Collected data
—————

(** X16.  The classifier raises [ValueError], with nothing printed, exactly
    when the frame has no column of the requested name; otherwise it returns
    one label per row, each of which is 'Low_Vol', 'Normal_Vol' or
    'High_Vol'. *)
Theorem identify_regimes_outcome :
  forall (df : MarketAnalyzer.Frame) (vol_col : string)
         (high_threshold low_threshold : Q),
    let run := MarketAnalyzer.identify_regimes df vol_col
                 high_threshold low_threshold in
    (~ In vol_col (map fst df) ->
       run = (Py.Raise (Py.ValueError
                "DataFrame must contain the volatility column."), []))
    /\ (In vol_col (map fst df) ->
          exists (vol : list (option Q)) (regime : list string),
            MarketAnalyzer.get_column df vol_col = Some vol
            /\ Py.value run = Py.Ret regime
            /\ List.length regime = List.length vol
            /\ forall label, In label regime ->
                 label = "Low_Vol" \/ label = "Normal_Vol" \/ label = "High_Vol").
Proof.
  intros df vol_col high low run. subst run.
  unfold MarketAnalyzer.identify_regimes. split.
  - intro H. apply get_column_none in H. now rewrite H.
  - intro Hin.
    destruct (MarketAnalyzer.get_column df vol_col) as [vol|] eqn:E.
    + exists vol. eexists. split; [reflexivity|]. rewrite assign_twice.
      split; [reflexivity|]. split; [apply length_map|].
      intros label Hl. apply in_map_iff in Hl. destruct Hl as [c [<- _]].
      destruct c as [v|]; [|now right; left].
      destruct (Qle_bool v low); [now left|].
      destruct (Qle_bool high v); [now right; right|now right; left].
    + apply get_column_none in E. contradiction.
Qed.
(** * Verification of the homes.com / redfin.com scraper (pkg/scraper/homes.go)

    A shallow embedding of the extraction pipeline of [pkg/scraper/homes.go]
    and the properties of it that the specification states.

    Modelling conventions.
    - A Go [string] is a byte string ([string] of [ascii]).  [len], slicing,
      [strings.Index], [strings.Split] and [strings.ReplaceAll] work on
      bytes, as in Go.
    - Text is read as runes where Go reads it so: [for range],
      [strings.Map] and with it [strings.ToLower], [strings.ToUpper] and
      [strings.Title], [strings.TrimSpace], and the regexp machine decode
      UTF-8 with [utf8.DecodeRuneInString]; a byte that is no encoding is
      the rune U+FFFD of width 1.
    - The case mappings and the classes of letters and digits past Latin-1
      are tables of Go's package [unicode], which is no part of the
      repository: they are a parameter ([unicode.Tables]) of every
      definition that reaches them, and every statement holds for all
      tables.  What Go decides without a table (ASCII, Latin-1,
      [unicode.IsSpace]) is written out.
    - A Go [int] is a [Z]; the only place where the 64-bit range shows is
      [strconv.Atoi], which saturates, and it is written out.
    - A [float64] is never computed with by the scraper: it is produced by
      [strconv.ParseFloat] on a matched literal, negated once, or left at its
      zero value.  It is kept as that expression ([float64] below).
    - Package [regexp] is embedded as a backtracking matcher over runes
      with Go's leftmost-first preference order over the operators the
      scraper's patterns use; every pattern is written out as a syntax tree
      next to the source text of the pattern.
    - [goquery] documents are records holding the flattened text and, for
      each selector the scraper evaluates, the texts it selects in document
      order.
    - The network is a function from requests to outcomes carried by the
      scraper value [h]: one answer per request for the duration of a call.
      Every function that fetches also returns the list of URLs it has
      requested, oldest first.
    - Go leaves the order of [range] over a map open; [h] carries one
      enumeration per map and every statement holds for all of them.
    - A Go value-and-error pair is a pair whose second component is an
      [option error]; [nil] slices and pointers are [[]] and [None]. *)

From Stdlib Require Import ZArith NArith Ascii String List Bool Lia.
From stdpp Require Import base option list strings pretty gmap fin_maps.
(** Fields that compare as 0 are equal. *)
Ltac fields_equal :=
  repeat match goal with
  | H : int_cmp _ _ = 0 |- _ => apply cmp_zero in H; [|done..]
  | H : str_cmp _ _ = 0 |- _ => apply cmp_zero in H; [|done..]
  | H : bytes_cmp _ _ = 0 |- _ => apply cmp_zero in H; [|done..]
  end.

(** Lists of comparable elements. *)
Lemma elems_cmp_sign {A} (P : A → Prop) cmp `{!CmpOn P cmp} xs ys :
  Forall P xs → Forall P ys → elems_cmp cmp xs ys = -1 ∨ elems_cmp cmp xs ys = 0 ∨ elems_cmp cmp xs ys = 1.
Proof.
  intros Hx. revert ys. induction Hx as [|x xs Px _ IH]; intros ys [|y ys' Py Hy]; simpl; auto.
  unfold lex_then. destruct (Z.eqb_spec (cmp x y) 0); [by apply IH|by apply cmp_sign].
Qed.

Lemma elems_cmp_anti {A} (P : A → Prop) cmp `{!CmpOn P cmp} xs ys :
  Forall P xs → Forall P ys → elems_cmp cmp ys xs = - elems_cmp cmp xs ys.
Proof.
  intros Hx. revert ys. induction Hx as [|x xs Px _ IH]; intros ys [|y ys' Py Hy]; simpl; auto.
  unfold lex_then. pose proof (cmp_anti x y Px Py).
  destruct (Z.eqb_spec (cmp x y) 0), (Z.eqb_spec (cmp y x) 0); try lia. auto.
Qed.

Lemma elems_cmp_trans {A} (P : A → Prop) cmp `{!CmpOn P cmp} xs ys zs :
  Forall P xs → Forall P ys → Forall P zs →
  length xs = length ys → length ys = length zs →
  elems_cmp cmp xs ys ≤ 0 → elems_cmp cmp ys zs ≤ 0 → elems_cmp cmp xs zs ≤ 0.
Proof.
  intros Hx. revert ys zs.
  induction Hx as [|x xs Px _ IH]; intros ys zs [|y ys' Py Hy] [|z zs' Pz Hz]; simpl; try lia.
  intros [= L1] [= L2]. specialize (IH _ _ Hy Hz L1 L2). unfold lex_then.
  pose proof (cmp_trans x y z Px Py Pz). pose proof (cmp_trans z x y Pz Px Py).
  pose proof (cmp_trans y z x Py Pz Px). pose proof (cmp_anti x y Px Py).
  pose proof (cmp_anti y z Py Pz). pose proof (cmp_anti x z Px Pz).
  destruct (Z.eqb_spec (cmp x y) 0), (Z.eqb_spec (cmp y z) 0), (Z.eqb_spec (cmp x z) 0); lia.
Qed.

Lemma elems_cmp_zero {A} (P : A → Prop) cmp `{!CmpEqOn P cmp} xs ys :
  Forall P xs → Forall P ys → length xs = length ys → elems_cmp cmp xs ys = 0 → xs = ys.
Proof.
  intros Hx. revert ys. induction Hx as [|x xs Px _ IH]; intros ys [|y ys' Py Hy]; simpl; try done.
  intros [= L] E. apply lex_then_zero in E as [E1 E2].
  f_equal; [by apply cmp_zero|by apply IH].
Qed.

Lemma len_cmp_zero {A} (xs ys : list A) : len_cmp xs ys = 0 → length xs = length ys.
Proof. intros E%(cmp_zero (cmp:=int_cmp)); [lia|done|done]. Qed.

#[export] Instance list_cmp_on {A} (P : A → Prop) cmp `{!CmpOn P cmp} : CmpOn (Forall P) (list_cmp cmp).
Proof.
  apply CmpOn_lex_dep.
  - by apply (CmpOn_by _ any (λ l : list A, Z.of_nat (length l)) int_cmp); [apply _|].
  - intros; by eapply elems_cmp_sign.
  - intros; by eapply elems_cmp_anti.
  - intros x y z ??? ?%len_cmp_zero ?%len_cmp_zero. by eapply elems_cmp_trans.
Qed.

#[export] Instance list_cmp_eq_on {A} (P : A → Prop) cmp `{!CmpEqOn P cmp} : CmpEqOn (Forall P) (list_cmp cmp).
Proof.
  split; [apply _|]. intros x y ?? E. apply lex_then_zero in E as [E1%len_cmp_zero E2].
  by eapply elems_cmp_zero.
Qed.

(** ** Slices

    [sort.Slice(l, less)] sorts in place and is not stable.  The model is one
    particular sorting function; [sort_slice_unique] shows that on the values the
    program sorts every sorting function gives the same slice. *)

Fixpoint insert_less {A} (less : A → A → bool) (x : A) (l : list A) : list A :=
  match l with
  | [] => [x]
  | y :: l' => if less y x then y :: insert_less less x l' else x :: l
  end.

Definition sort_slice {A} (less : A → A → bool) (l : list A) : list A :=
  foldr (insert_less less) [] l.

Definition cmp_less {A} (cmp : A → A → Z) (x y : A) : bool := cmp x y <? 0.
Definition cmp_le {A} (cmp : A → A → Z) (x y : A) : Prop := cmp x y ≤ 0.

Lemma insert_less_Permutation {A} (less : A → A → bool) x l : insert_less less x l ≡ₚ x :: l.
Proof.
  induction l as [|y l IH]; simpl; [done|]. destruct (less y x); [|done].
  rewrite IH. apply perm_swap.
Qed.

Lemma sort_slice_Permutation {A} (less : A → A → bool) l : sort_slice less l ≡ₚ l.
Proof.
  induction l as [|x l IH]; simpl; [done|]. by rewrite insert_less_Permutation, IH.
Qed.

Lemma sort_slice_Forall {A} (P : A → Prop) (less : A → A → bool) l :
  Forall P l → Forall P (sort_slice less l).
Proof. by rewrite sort_slice_Permutation. Qed.

Section sorting.
Context {A} (P : A → Prop) (cmp : A → A → Z) `{!CmpOn P cmp}.

Lemma insert_less_sorted x l :
  P x → Forall P l → StronglySorted (cmp_le cmp) l →
  StronglySorted (cmp_le cmp) (insert_less (cmp_less cmp) x l).
Proof.
  intros Px Pl Hl. induction Hl as [|y l Hl IH Hy]; simpl.
  { repeat constructor. }
  apply Forall_cons_1 in Pl as [Py Pl]. pose proof (cmp_anti x y Px Py).
  unfold cmp_less at 1. destruct (Z.ltb_spec (cmp y x) 0).
  - constructor; [by apply IH|]. rewrite insert_less_Permutation. constructor; [unfold cmp_le; lia|done].
  - constructor; [by constructor|]. constructor; [unfold cmp_le; lia|].
    rewrite Forall_forall in Hy, Pl |- *. intros z Hz. unfold cmp_le in *.
    apply (cmp_trans x y z); auto; lia.
Qed.

Lemma sort_slice_sorted l :
  Forall P l → StronglySorted (cmp_le cmp) (sort_slice (cmp_less cmp) l).
Proof.
  induction 1 as [|x l Px Pl IH]; simpl; [constructor|].
  apply insert_less_sorted; [done|by apply sort_slice_Forall|done].
Qed.
End sorting.

Lemma sort_slice_unique {A} (P : A → Prop) (cmp : A → A → Z) `{!CmpEqOn P cmp} l k :
  Forall P l → k ≡ₚ l → StronglySorted (cmp_le cmp) k → k = sort_slice (cmp_less cmp) l.
Proof.
  intros Pl Hk Sk.
  apply (StronglySorted_unique_strong (cmp_le cmp)).
  - intros x y Hx Hy H1 H2. unfold cmp_le in *.
    assert (Forall P k) as Pk by by rewrite Hk.
    assert (Forall P (sort_slice (cmp_less cmp) l)) as Ps by by apply sort_slice_Forall.
    rewrite Forall_forall in Pk, Ps.
    apply cmp_zero; [auto|auto|]. pose proof (cmp_anti x y (Pk _ Hx) (Ps _ Hy)). lia.
  - done.
  - by eapply sort_slice_sorted; [apply _|].
  - by rewrite sort_slice_Permutation.
Qed.

Lemma sort_by_key_sorted {A} (key : A → Z) l :
  StronglySorted (λ x y, key x ≤ key y) (sort_slice (λ x y, key x <? key y) l).
Proof.
  induction l as [|x l IH]; simpl; [constructor|]. set (k := sort_slice _ l) in *. clearbody k.
  induction IH as [|y k Hk IH Hy]; simpl; [repeat constructor|]. destruct (Z.ltb_spec (key y) (key x)).
  - constructor; [done|]. rewrite insert_less_Permutation. constructor; [lia|done].
  - constructor; [by constructor|]. constructor; [lia|]. eapply Forall_impl; [done|]. simpl. lia.
Qed.

(** ** Sums over a map *)

Definition map_sum {K A} `{Countable K} (f : A → Z) (m : gmap K A) : Z := map_fold (λ _ x s, f x + s) 0 m.

Section map_sum.
Context {K A} `{Countable K} (f : A → Z).
Implicit Types m : gmap K A.

Lemma map_sum_empty : map_sum f (∅ : gmap K A) = 0.
Proof. apply map_fold_empty. Qed.
Lemma map_sum_insert m k x : m !! k = None → map_sum f (<[k := x]> m) = f x + map_sum f m.
Proof. intros. unfold map_sum. rewrite map_fold_insert_L; [done|intros; lia|done]. Qed.
Lemma map_sum_delete m k x : m !! k = Some x → map_sum f (delete k m) = map_sum f m - f x.
Proof.
  intros E. rewrite <-(insert_delete_id m k x E) at 2. rewrite map_sum_insert by apply lookup_delete_eq. lia.
Qed.
Lemma map_sum_update m k x y : m !! k = Some x → map_sum f (<[k := y]> m) = map_sum f m - f x + f y.
Proof.
  intros E. rewrite <-insert_delete_eq, map_sum_insert by apply lookup_delete_eq. rewrite (map_sum_delete _ _ x) by done. lia.
Qed.
Lemma map_sum_nonneg m : (∀ x, 0 ≤ f x) → 0 ≤ map_sum f m.
Proof.
  intros Hf. induction m as [|k x m E IH] using map_ind; [by rewrite map_sum_empty|].
  rewrite map_sum_insert by done. specialize (Hf x). lia.
Qed.
Lemma map_sum_lower m k x : (∀ x, 0 ≤ f x) → m !! k = Some x → f x ≤ map_sum f m.
Proof.
  intros Hf E. pose proof (map_sum_nonneg (delete k m) Hf). rewrite (map_sum_delete _ _ x) in H0 by done. lia.
Qed.
End map_sum.

(** ** Strings *)

Definition str_join (sep : string) (l : list string) : string := String.concat sep l.

(** [strings.Split(s, ".")] *)
Fixpoint split_dot (s : string) : list string :=
  match s with
  | EmptyString => [""%string]
  | String c s' =>
      if Ascii.eqb c "."%char then ""%string :: split_dot s'
      else match split_dot s' with
           | [] => [String c EmptyString]
           | l :: ls => String c l :: ls
           end
  end.

(** Decimal rendering, [%d]. *)
Definition dec (z : Z) : string := pretty z.

Lemma str_eqb_refl s : s =ₛ s = true.
Proof. apply String.eqb_refl. Qed.
Lemma str_eqb_neq s t : s ≠ t → s =ₛ t = false.
Proof. apply String.eqb_neq. Qed.
#[export] Hint Rewrite str_eqb_refl str_ltb_irrefl str_ltb_empty : rains.

(** ** Separators

    The program builds map keys by joining fields with a separator character.  Such
    a key determines its fields when the fields do not contain the separator. *)

Fixpoint no_char (c : Ascii.ascii) (s : string) : Prop :=
  match s with
  | EmptyString => True
  | String d s' => d ≠ c ∧ no_char c s'
  end.

#[export] Instance no_char_dec c s : Decision (no_char c s).
Proof. induction s; simpl; apply _. Defined.

Lemma str_app_cons c s t : (String c s +:+ t)%string = String c (s +:+ t).
Proof. done. Qed.

Lemma str_app_assoc s t u : ((s +:+ t) +:+ u = s +:+ (t +:+ u))%string.
Proof. induction s as [|c s IH]; [done|]. rewrite !str_app_cons. by rewrite IH. Qed.

Lemma str_app_nil_r s : (s +:+ "" = s)%string.
Proof. induction s as [|c s IH]; [done|]. rewrite str_app_cons. by rewrite IH. Qed.

Lemma no_char_app c s t : no_char c (s +:+ t) ↔ no_char c s ∧ no_char c t.
Proof. induction s as [|d s IH]; [by simpl; tauto|]. rewrite str_app_cons. simpl. tauto. Qed.

Lemma sep_inj c s s' t t' :
  no_char c s → no_char c s' →
  (s +:+ String c t = s' +:+ String c t')%string → s = s' ∧ t = t'.
Proof.
  revert s'. induction s as [|d s IH]; intros [|d' s'] H H' E; simpl in H, H'.
  - by simplify_eq/=.
  - rewrite str_app_cons in E. injection E as E1 E2. naive_solver.
  - rewrite str_app_cons in E. injection E as E1 E2. naive_solver.
  - rewrite !str_app_cons in E. injection E as -> E.
    destruct (IH s') as [-> ->]; tauto.
Qed.

Lemma str_app_inj_l s t t' : (s +:+ t = s +:+ t')%string → t = t'.
Proof. apply (inj (String.app s)). Qed.

(** Decimal numerals contain digits and a sign only. *)
Definition digit_or_minus (c : Ascii.ascii) : Prop :=
  c = "-"%char ∨ (48 ≤ N_of_ascii c ≤ 57)%N.

Fixpoint all_chars (P : Ascii.ascii → Prop) (s : string) : Prop :=
  match s with EmptyString => True | String c s' => P c ∧ all_chars P s' end.
(* ===== verification/BitArray.v ===== *)
(** * Bit arrays

    Models attic/internal/pkg/datastructures/bitarray/bitarray.go: a byte slice
    addressed by bit number.  The methods mutate the slice in place; here they
    return the slice after the call.  [BitArray_spec] is the abstract view, a set of
    bit numbers, and the theorems show that [SetBit] is insertion into that set,
    [GetBit] is membership and neither leaves the slice. *)

From S2P Require Import Prelude.
Local Open Scope Z_scope.

Abbreviation BitArray := (list Z) (only parsing).

(** Go's [/] and [%] truncate towards zero, so negative positions reach [getOffset]
    with a negative remainder. *)
Definition getOffset (pos : Z) : Z :=
  if pos =? 0 then 1
  else if pos =? 1 then 2
  else if pos =? 2 then 4
  else if pos =? 3 then 8
  else if pos =? 4 then 16
  else if pos =? 5 then 32
  else if pos =? 6 then 64
  else if pos =? 7 then 128
  else 0.

Definition SetBit (b : BitArray) (i : Z) : outcome BitArray :=
  let block := Z.quot i 8 in
  if Z.of_nat (length b) <=? block then Err "i out of bound"
  else
    x ← at_index b block;
    Ok (<[Z.to_nat block := Z.lor x (getOffset (Z.rem i 8))]> b).

Definition GetBit (b : BitArray) (i : Z) : outcome bool :=
  let block := Z.quot i 8 in
  if Z.of_nat (length b) <=? block then Err "i out of bound"
  else
    x ← at_index b block;
    Ok (negb (Z.land x (getOffset (Z.rem i 8)) =? 0)).

(** ** The abstract view *)

Definition nbits (b : BitArray) : Z := 8 * Z.of_nat (length b).

(** The bit [i] of the array is set. *)
Definition BitArray_spec (b : BitArray) (i : Z) : Prop :=
  ∃ x, b !! Z.to_nat (i / 8) = Some x ∧ Z.testbit x (i mod 8) = true.

Definition byte_range (x : Z) : Prop := 0 ≤ x < 256.

(** ** Lemmas *)

Lemma getOffset_pow p : 0 ≤ p < 8 → getOffset p = 2 ^ p.
Proof.
  intros H. assert (p = 0 ∨ p = 1 ∨ p = 2 ∨ p = 3 ∨ p = 4 ∨ p = 5 ∨ p = 6 ∨ p = 7) as E by lia.
  by destruct E as [->|[->|[->|[->|[->|[->|[->| ->]]]]]]].
Qed.

Lemma getOffset_out p : ¬ (0 ≤ p < 8) → getOffset p = 0.
Proof.
  intros H. unfold getOffset.
  repeat match goal with |- context [?a =? ?b] => destruct (Z.eqb_spec a b); [lia|] end. done.
Qed.

Lemma land_pow2_eqb x p : 0 ≤ p → negb (Z.land x (2 ^ p) =? 0) = Z.testbit x p.
Proof.
  intros Hp. destruct (Z.testbit x p) eqn:E.
  - apply negb_true_iff, Z.eqb_neq. intros H.
    apply (f_equal (λ z, Z.testbit z p)) in H.
    rewrite Z.land_spec, E, Z.pow2_bits_true, Z.bits_0 in H by done. done.
  - apply negb_false_iff, Z.eqb_eq. apply Z.bits_inj'. intros n Hn.
    rewrite Z.land_spec, Z.pow2_bits_eqb, Z.bits_0 by done.
    destruct (Z.eqb_spec p n) as [->|]; [by rewrite E|by rewrite andb_false_r].
Qed.

Lemma quot_rem_nonneg i : 0 ≤ i → Z.quot i 8 = i / 8 ∧ Z.rem i 8 = i mod 8.
Proof. intros H. split; [apply Z.quot_div_nonneg|apply Z.rem_mod_nonneg]; lia. Qed.

Lemma div_mod_inj i j : i / 8 = j / 8 → i mod 8 = j mod 8 → i = j.
Proof. intros H1 H2. rewrite (Z.div_mod i 8), (Z.div_mod j 8) by lia. lia. Qed.

(** An in-range position addresses a byte of the array. *)
Lemma byte_at (b : BitArray) i :
  0 ≤ i < nbits b →
  ∃ x, b !! Z.to_nat (i / 8) = Some x ∧ at_index b (Z.quot i 8) = Ok x ∧
       (Z.of_nat (length b) <=? Z.quot i 8) = false.
Proof.
  intros [H0 H1]. unfold nbits in H1. destruct (quot_rem_nonneg i H0) as [Hq _].
  assert (i / 8 < Z.of_nat (length b)) by (apply Z.div_lt_upper_bound; lia).
  assert (0 ≤ i / 8) by (apply Z.div_pos; lia).
  destruct (lookup_lt_is_Some_2 b (Z.to_nat (i / 8))) as [x Hx]; [lia|].
  exists x. split; [done|]. rewrite Hq. split; [|apply Z.leb_gt; lia].
  unfold at_index. rewrite decide_True by lia. by rewrite Hx.
Qed.

Lemma SetBit_ok b i :
  0 ≤ i < nbits b →
  ∃ x, b !! Z.to_nat (i / 8) = Some x ∧
       SetBit b i = Ok (<[Z.to_nat (i / 8) := Z.lor x (2 ^ (i mod 8))]> b).
Proof.
  intros H. destruct (byte_at b i H) as (x & Hx & Ha & Hb). exists x. split; [done|].
  unfold SetBit. rewrite Hb, Ha. simpl. destruct (quot_rem_nonneg i) as [-> ->]; [lia|].
  by rewrite getOffset_pow by (apply Z.mod_pos_bound; lia).
Qed.

Lemma GetBit_ok b i :
  0 ≤ i < nbits b →
  ∃ x, b !! Z.to_nat (i / 8) = Some x ∧ GetBit b i = Ok (Z.testbit x (i mod 8)).
Proof.
  intros H. destruct (byte_at b i H) as (x & Hx & Ha & Hb). exists x. split; [done|].
  unfold GetBit. rewrite Hb, Ha. simpl. destruct (quot_rem_nonneg i) as [_ ->]; [lia|].
  pose proof (Z.mod_pos_bound i 8). rewrite getOffset_pow by lia. by rewrite land_pow2_eqb by lia.
Qed.

Lemma GetBit_spec b i :
  0 ≤ i < nbits b → ∃ v, GetBit b i = Ok v ∧ (v = true ↔ BitArray_spec b i).
Proof.
  intros H. destruct (GetBit_ok b i H) as (x & Hx & ->). eexists; split; [done|].
  unfold BitArray_spec. rewrite Hx. naive_solver.
Qed.

Lemma SetBit_spec b i :
  0 ≤ i < nbits b →
  ∃ b', SetBit b i = Ok b' ∧ length b' = length b ∧
        ∀ j, 0 ≤ j < nbits b → BitArray_spec b' j ↔ j = i ∨ BitArray_spec b j.
Proof.
  intros H. destruct (SetBit_ok b i H) as (x & Hx & ->). eexists; split; [done|].
  split; [apply length_insert|]. intros j Hj. unfold BitArray_spec.
  assert (Z.to_nat (i / 8) < length b)%nat by (by apply lookup_lt_Some in Hx).
  pose proof (Z.mod_pos_bound i 8). pose proof (Z.mod_pos_bound j 8).
  assert (0 ≤ i / 8) by (apply Z.div_pos; lia). assert (0 ≤ j / 8) by (apply Z.div_pos; lia).
  destruct (decide (i / 8 = j / 8)) as [E|E].
  - rewrite <-E, list_lookup_insert_eq, Hx by lia. split.
    + intros (y & [= <-] & T). rewrite Z.lor_spec, Z.pow2_bits_eqb in T by lia.
      apply orb_true_iff in T as [T|T]; [eauto|]. left. apply div_mod_inj; lia.
    + intros T. eexists; split; [done|]. rewrite Z.lor_spec, Z.pow2_bits_eqb by lia.
      destruct T as [->|(y & [= <-] & ->)]; [|done]. by rewrite Z.eqb_refl, orb_true_r.
  - rewrite list_lookup_insert_ne by lia. split; [by eauto|]. intros [->|?]; [done|done].
Qed.

Lemma lor_byte_range x p : byte_range x → 0 ≤ p < 8 → byte_range (Z.lor x (2 ^ p)).
Proof.
  unfold byte_range. intros Hx Hp. rewrite <-(getOffset_pow p) by done. split.
  - apply Z.lor_nonneg. rewrite getOffset_pow by done. lia.
  - assert (Z.lor x (getOffset p) = (Z.lor x (getOffset p)) mod 2 ^ 8) as ->.
    { rewrite getOffset_pow, <-Z.land_ones, Z.land_lor_distr_l, !Z.land_ones by lia.
      rewrite (Z.mod_small x), Z.mod_small; [done| |lia].
      split; [lia|]. apply Z.pow_lt_mono_r; lia. }
    apply Z.mod_pos_bound. lia.
Qed.

(** ** Theorems *)

(** On every position of the array, reading after writing gives the written bit and
    every other bit is unchanged: [SetBit] is insertion into the set of set bits,
    [GetBit] is membership. *)
Theorem GetBit_SetBit b i j :
  0 ≤ i < nbits b → 0 ≤ j < nbits b →
  ∃ b', SetBit b i = Ok b' ∧
        GetBit b' j = if decide (j = i) then Ok true else GetBit b j.
Proof.
  intros Hi Hj. destruct (SetBit_spec b i Hi) as (b' & Hs & Hl & Hb'). exists b'. split; [done|].
  assert (nbits b' = nbits b) as Hn by (unfold nbits; by rewrite Hl).
  destruct (GetBit_spec b' j) as (v' & -> & Hv'); [by rewrite Hn|].
  destruct (GetBit_spec b j Hj) as (v & -> & Hv). rewrite (Hb' j Hj), <-Hv in Hv'.
  case_decide; destruct v, v'; naive_solver.
Qed.

Lemma GetBit_SetBit_witness : ∃ b', SetBit [0; 8] 9 = Ok b' ∧ GetBit b' 11 = Ok true.
Proof.
  destruct (GetBit_SetBit [0; 8] 9 11) as (b' & E & G); [vm_compute; split; congruence|vm_compute; split; congruence|].
  exists b'. split; [exact E|]. rewrite G. reflexivity.
Defined.

(** Positions outside the array are refused with an error by both operations,
    positions at or below -8 index the slice with a negative number, and the
    positions between -7 and -1 read as unset and write nothing. *)
Lemma BitArray_out_of_range b i :
  (nbits b ≤ i → is_err (SetBit b i) = true ∧ is_err (GetBit b i) = true) ∧
  (i ≤ -8 → is_panic (SetBit b i) = true ∧ is_panic (GetBit b i) = true) ∧
  (-8 < i < 0 → b ≠ [] → SetBit b i = Ok b ∧ GetBit b i = Ok false).
Proof.
  unfold nbits, SetBit, GetBit. split; [|split].
  - intros H. destruct (quot_rem_nonneg i) as [-> _]; [lia|].
    destruct (Z.leb_spec (Z.of_nat (length b)) (i / 8)) as [|Hl]; [done|].
    pose proof (Z.div_mod i 8). pose proof (Z.mod_pos_bound i 8). lia.
  - intros H. assert (Z.quot i 8 ≤ -1).
    { pose proof (Z.quot_rem i 8). pose proof (Z.rem_bound_abs i 8). lia. }
    destruct (Z.leb_spec (Z.of_nat (length b)) (Z.quot i 8)); [lia|].
    unfold at_index. by rewrite decide_False by lia.
  - intros H Hb. assert (Z.quot i 8 = 0) as -> by (apply Z.quot_small_iff; lia).
    assert (Z.rem i 8 = i) as -> by (apply Z.rem_small_iff; lia).
    destruct b as [|x b]; [done|]. rewrite getOffset_out by lia. simpl.
    by rewrite Z.lor_0_r, Z.land_0_r.
Qed.

(** Writing a bit keeps every element a byte and the length of the slice. *)
Lemma SetBit_type b i b' :
  Forall byte_range b → SetBit b i = Ok b' → Forall byte_range b' ∧ length b' = length b.
Proof.
  intros Hb H. unfold SetBit in H. destruct (_ <=? _); [done|]. simplify_outcome.
  split; [|apply length_insert]. apply Forall_insert; [done|].
  unfold at_index in *. case_decide; [|done].
  destruct (b !! Z.to_nat (Z.quot i 8)) eqn:E; simplify_eq/=.
  assert (byte_range a) by (by eapply Forall_lookup_1 in E).
  destruct (decide (0 ≤ Z.rem i 8 < 8)).
  - rewrite getOffset_pow by done. by apply lor_byte_range.
  - rewrite getOffset_out by done. by rewrite Z.lor_0_r.
Qed.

—————

• **The task**: From the entries above, return each line with the word "eapply" in it.

• **Output**:
  - intros; by eapply elems_cmp_sign.
  - intros; by eapply elems_cmp_anti.
  - intros x y z ??? ?%len_cmp_zero ?%len_cmp_zero. by eapply elems_cmp_trans.
  by eapply elems_cmp_zero.
  - by eapply sort_slice_sorted; [apply _|].
  - constructor; [by constructor|]. constructor; [lia|]. eapply Forall_impl; [done|]. simpl. lia.
  assert (byte_range a) by (by eapply Forall_lookup_1 in E).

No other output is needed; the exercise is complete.